World Economy

European Shares at 9-Week High

European Shares at 9-Week HighEuropean Shares at 9-Week High

European stocks rose on Tuesday, with a key benchmark index hitting a nine-week high as euro zone banking shares gained on mounting expectation of more stimulus from the European Central Bank.

Shares in Deutsche Bank, Banco Santander and BNP Paribas were up 1.7-2.8 percent. That made them the top three risers among European blue chips, boosted by market speculation that the ECB will launch a quantitative easing program in early 2015, Reuters said in a report.
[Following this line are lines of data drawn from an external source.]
(** An accepted text, in its parts. *)
Lemma VerifyToken_Ok k ring now text claims : VerifyToken k ring now text = Ok claims ->
  exists key versionText payloadText signatureText json payload,
    split_on "." text = [tokenFormat k; versionText; payloadText; signatureText] /\ ParseUint16 versionText = Some (KeyVersion claims) /\
    ring_keys ring !! KeyVersion claims = Some key /\ DecodeString signatureText = Some (tokenMAC k key (KeyVersion claims) payloadText) /\
    DecodeString payloadText = Some json /\ decode_payload json = Some payload /\ parseClaims k payload (KeyVersion claims) = Some claims /\
    KeyVersion claims <> 0 /\ after (ExpiresAt claims) (utc now) = true.
Proof.
  unfold VerifyToken. intros [_ Hv]%reject_Ok. destruct (split_on "." text) as [|format [|versionText [|payloadText [|signatureText [|]]]]] eqn:Hs; try done.
  apply reject_Ok in Hv as [Hf%negb_false_iff%String.eqb_eq Hv]. destruct (ParseUint16 versionText) as [version|] eqn:Hn; [|done].
  apply reject_Ok in Hv as [Hz%Z.eqb_neq Hv]. destruct (ring_keys ring !! version) as [key|] eqn:Hk; [|done]. destruct (DecodeString signatureText) as [signature|] eqn:Hd; [|done].
  apply reject_Ok in Hv as [_ Hv]. apply reject_Ok in Hv as [Hm%negb_false_iff%String.eqb_eq Hv].
  destruct (DecodeString payloadText) as [json|] eqn:Hj; [|done]. cbn [mbind option_bind] in Hv. destruct (decode_payload json) as [payload|] eqn:Hp; [|done]. cbn [mbind option_bind] in Hv.
  destruct (parseClaims k payload version) as [claims'|] eqn:Hc; [|done]. apply reject_Ok in Hv as [Ha%negb_false_iff [= ->]].
  assert (version = KeyVersion claims) as ->.
  { unfold parseClaims in Hc. destruct (parse_token_id _ _); [|done]. cbn [mbind option_bind] in Hc.
    destruct (Ident.ParseTenant (p_tenant payload)), (Ident.ParseVerification (p_verification payload)); try done. by destruct (_ || _); [|injection Hc as <-]. }
  exists key, versionText, payloadText, signatureText, json, payload. subst. done.
Qed.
“Recent strong comments by [ECB President Mario] Draghi seem to be paving the way for the bank to start buying sovereign or corporate bonds,” said IG France chief market analyst, Alexandre Baradez.

“There is very little chance to see the ECB back-tracking as long as inflation doesn’t start to pick up, which will support stock indexes in the medium term.”
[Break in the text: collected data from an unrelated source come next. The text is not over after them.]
Lemma step_private e sys :
  FareCalculator.private_mode_active (fare_calculator sys) = true →
  FareCalculator.private_mode_active (fare_calculator (step e sys)) = true.
Proof.
  intros Ha. destruct e as [input clk | input clk | clk | g]; cbn [step].
  - destruct (monitor_mode_switch_cases input (gpio sys))
      as [-> | (m & Hp & Hne & ->)]; [done |].
    cbn [on_gpio_signals fold_left on_gpio_signal set_gpio mode_controller
         fare_calculator ui].
    destruct (ModeController.is_active (mode_controller sys)); [| done].
    destruct (ModeController.handle_mode_change m (mode_controller sys))
      as [m' sigs].
    cbn. by apply on_mode_signals_private.
  - destruct (monitor_slots_signals input (seq 0 3) (gpio sys)) as [Hs _].
    unfold GPIOPassengers._monitor_passengers.
    destruct (GPIOPassengers.monitor_slots input (seq 0 3) (gpio sys))
      as [g sigs].
    cbn [snd] in Hs.
    destruct (on_passenger_signals clk sigs (set_gpio g sys) Hs)
      as (_ & _ & -> & _).
    done.
  - destruct (calculation_loop_private_frame clk (fare_calculator sys))
      as (_ & Hb & _).
    destruct (FareCalculator._calculation_loop clk (fare_calculator sys))
      as [f sigs].
    cbn in *. by rewrite Hb.
  - done.
Qed.

Lemma run_private events : ∀ sys,
  FareCalculator.private_mode_active (fare_calculator sys) = true →
  FareCalculator.private_mode_active (fare_calculator (run events sys)) = true.
Proof.
  induction events as [| e events IH]; intros sys Ha; [done |].
  apply IH. by apply step_private.
Qed.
The FTSEurofirst 300 index of top European shares was up 0.4 percent at 1,392.75 points, a level not seen since Sept. 22.

The benchmark index has risen nearly 15 percent from a low hit in mid-October, boosted by the prospect of further ECB easing as well as recent policy measures taken by the Bank of Japan and the Bank of China.

 Asian stocks

Asian stocks dipped but Europe’s bourses shrugged off a slow start with Britain’s FTSE 100, Germany’s DAX and France’s CAC 40 pushing up 0.2-0.9 percent to their highest since the end of September.
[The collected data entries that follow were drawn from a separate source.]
Lemma items_of_keys g :
  Py.wf g -> map (fun k => (k, lookup g k)) (Py.keys g) = g.
Proof.
  unfold Py.wf, Py.keys.
  induction g as [|[k v] g IH]; cbn [map fst]; intros Hnd;
    [reflexivity|].
  inversion Hnd as [|? ? Hni Hnd']; subst. f_equal.
  - unfold lookup; cbn [Py.get]. now rewrite keyb_refl.
  - rewrite <- (IH Hnd') at 2. apply map_ext_in. intros k' Hk'.
    unfold lookup; cbn [Py.get].
    rewrite keyb_neq; [reflexivity|]. intros ->. contradiction.
Qed.

Lemma StronglySorted_map {A B : Type} (f : A -> B) (R : B -> B -> Prop) l :
  StronglySorted (fun a b => R (f a) (f b)) l -> StronglySorted R (map f l).
Proof.
  induction 1 as [|x l Hs IH Hall]; cbn [map]; constructor;
    [assumption|].
  now apply Forall_map.
Qed.

Lemma perm_lookup g g' k :
  Py.wf g -> Permutation g' g -> lookup g' k = lookup g k.
Proof.
  intros Hwf Hp.
  assert (Hwf' : Py.wf g').
  { unfold Py.wf, Py.keys. eapply Permutation_NoDup; [|exact Hwf].
    apply Permutation_map, Permutation_sym, Hp. }
  unfold lookup. destruct (Py.get g k) as [l|] eqn:E.
  - apply get_Some_In in E.
    rewrite (In_get g' k l Hwf'); [reflexivity|].
    eapply Permutation_in; [apply Permutation_sym, Hp | exact E].
  - destruct (Py.get g' k) as [l'|] eqn:E'; [|reflexivity].
    apply get_Some_In in E'.
    rewrite (In_get g k l' Hwf) in E; [discriminate|].
    eapply Permutation_in; [exact Hp | exact E'].
Qed.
Tuesday’s rally was limited, however, by losses in resource-related shares, hurt by a recent slump in crude oil and metal prices. BHP Billiton was down 2 percent, BP was 0.6 percent lower and Total was off 0.8 percent.

Brent crude oil steadied around $80 a barrel on Tuesday ahead of a key meeting of OPEC oil producers to decide on production levels for next year. Oil prices have tumbled more than 30 percent since mid-June.

“The lack of economic growth and the return of volatility is prompting us to be more pro-active in buying and selling assets to capture the big moves in prices,” he said.

“We still favor the dividend theme in Europe. Stocks pay a hefty 3.5 percent yield on average, that’s much higher than in the fixed income market.”

Around Europe, Britain’s FTSE 100 index was up 0.2 percent, Germany’s DAX index was 0.9 percent higher and France’s CAC 40 was up 0.5 percent.